Lumbrerasaurus Temporal range: Early Eocene PreꞒ Ꞓ O S D C P T J K Pg N

Scientific classification
- Kingdom: Animalia
- Phylum: Chordata
- Class: Reptilia
- Order: Squamata
- Family: Teiidae
- Subfamily: Tupinambinae
- Genus: †Lumbrerasaurus Donadío, 1985
- Species: †L. scagliai
- Binomial name: †Lumbrerasaurus scagliai Donadío, 1985

= Lumbrerasaurus =

- Genus: Lumbrerasaurus
- Species: scagliai
- Authority: Donadío, 1985
- Parent authority: Donadío, 1985

Extinct genus of teiid lizard

Lumbrerasaurus is an extinct genus of teiid lizard from northwestern Argentina. The genus is known from a single species, Lumbrerasaurus scagliai. Fossils referred to the species were recovered from the Lumbrera Formation near Pampa Grande, Salta Province, and are generally treated as Early Eocene in age. Modern redescriptions have interpreted Lumbrerasaurus as an extinct member of Tupinambinae. The material has been cited as among the earliest records of crown-group teiid lizards in South America.

==Discovery and naming==
The genus and species Lumbrerasaurus scagliai were named by Oscar E. Donadío in 1985, based on fossils from the Lumbrera Formation of Salta Province, Argentina. The Lumbrera Formation is the upper unit of the Santa Bárbara Subgroup of the Salta Group in northwestern Argentina.

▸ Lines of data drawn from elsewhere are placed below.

Lemma star4_cycle_compensated fuel i :
  Binary64.iterate_loop Binary64.sum_compensated fuel star4
    (PrimFloat.div 1 (Binary64.len star4))
    (PrimFloat.div (PrimFloat.sub 1 near_one) (Binary64.len star4)) near_one
    (Binary64.set_iteration i (star4_state Binary64.sum_compensated 2)) = None.
Proof.
  apply (binary64_cycle Binary64.sum_compensated star4 _ _ near_one
           (star4_state Binary64.sum_compensated 2)
           (star4_state Binary64.sum_compensated 3)).
  - intros j. vm_compute. reflexivity.
  - intros j. vm_compute. reflexivity.
  - vm_compute. reflexivity.
  - vm_compute. reflexivity.
Qed.

Lemma star4_run_plain fuel :
  Binary64.iterate_run Binary64.sum_plain fuel star4 near_one = None.
Proof.
  destruct fuel as [|[|fuel]]; [vm_compute; reflexivity .. |].
  rewrite <- (star4_cycle_plain fuel 2). vm_compute. reflexivity.
Qed.

Lemma star4_run_compensated fuel :
  Binary64.iterate_run Binary64.sum_compensated fuel star4 near_one = None.
Proof.
  destruct fuel as [|[|fuel]]; [vm_compute; reflexivity .. |].
  rewrite <- (star4_cycle_compensated fuel 2). vm_compute. reflexivity.
Qed.

(** C7 as stated fails of the floats the code runs on: [star4] satisfies
    the Graph invariants and [near_one] lies in (0,1), yet from the second
    sweep on the ranks alternate between two vectors whose largest change
    is about 0.5, so the loop never ends, whatever the fuel and with either
    [sum]. *)
Lemma binary64_loop_never_ends :
  star4 <> [] /\ wf_corpus star4 = true /\
  PrimFloat.ltb 0 near_one = true /\ PrimFloat.ltb near_one 1 = true /\
  Binary64.page_rank (star4_state Binary64.sum_plain 2)
  = Binary64.page_rank (star4_state Binary64.sum_plain 4) /\
  ~ (exists fuel r,
       Binary64.iterate_pagerank Binary64.sum_plain fuel star4 near_one
       = Some r) /\
  ~ (exists fuel r,
       Binary64.iterate_pagerank Binary64.sum_compensated fuel star4 near_one
       = Some r).
Proof.
  split; [discriminate|]. split; [reflexivity|].
  split; [reflexivity|]. split; [reflexivity|].
  split; [vm_compute; reflexivity|]. split.
  - intros (fuel & r & H). unfold Binary64.iterate_pagerank in H.
    now rewrite star4_run_plain in H.
  - intros (fuel & r & H). unfold Binary64.iterate_pagerank in H.
    now rewrite star4_run_compensated in H.
Qed.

The described material was collected during a joint field expedition of the Museo de La Plata (MLP) and the Museo Municipal de Ciencias Naturales "Lorenzo Scaglia" (MMP) in 1979. The fossils were recovered from a canyon between the Bordo and Toro rivers near Pampa Grande and were reported as coming from a level about 5 m below "Faja Verde I" within the lower part of the Lumbrera Formation. The remains were described as closely associated and representing a single individual.

Donadío (1985) originally described Lumbrerasaurus scagliai as a teiid lizard and placed it within Tupinambinae. While these affinities have not been extensively questioned, some authors questioned whether the genus was adequately diagnosed, and considered Lumbrerasaurus to be a nomen dubium. Subsequent research has regarded it as valid and distinct taxon.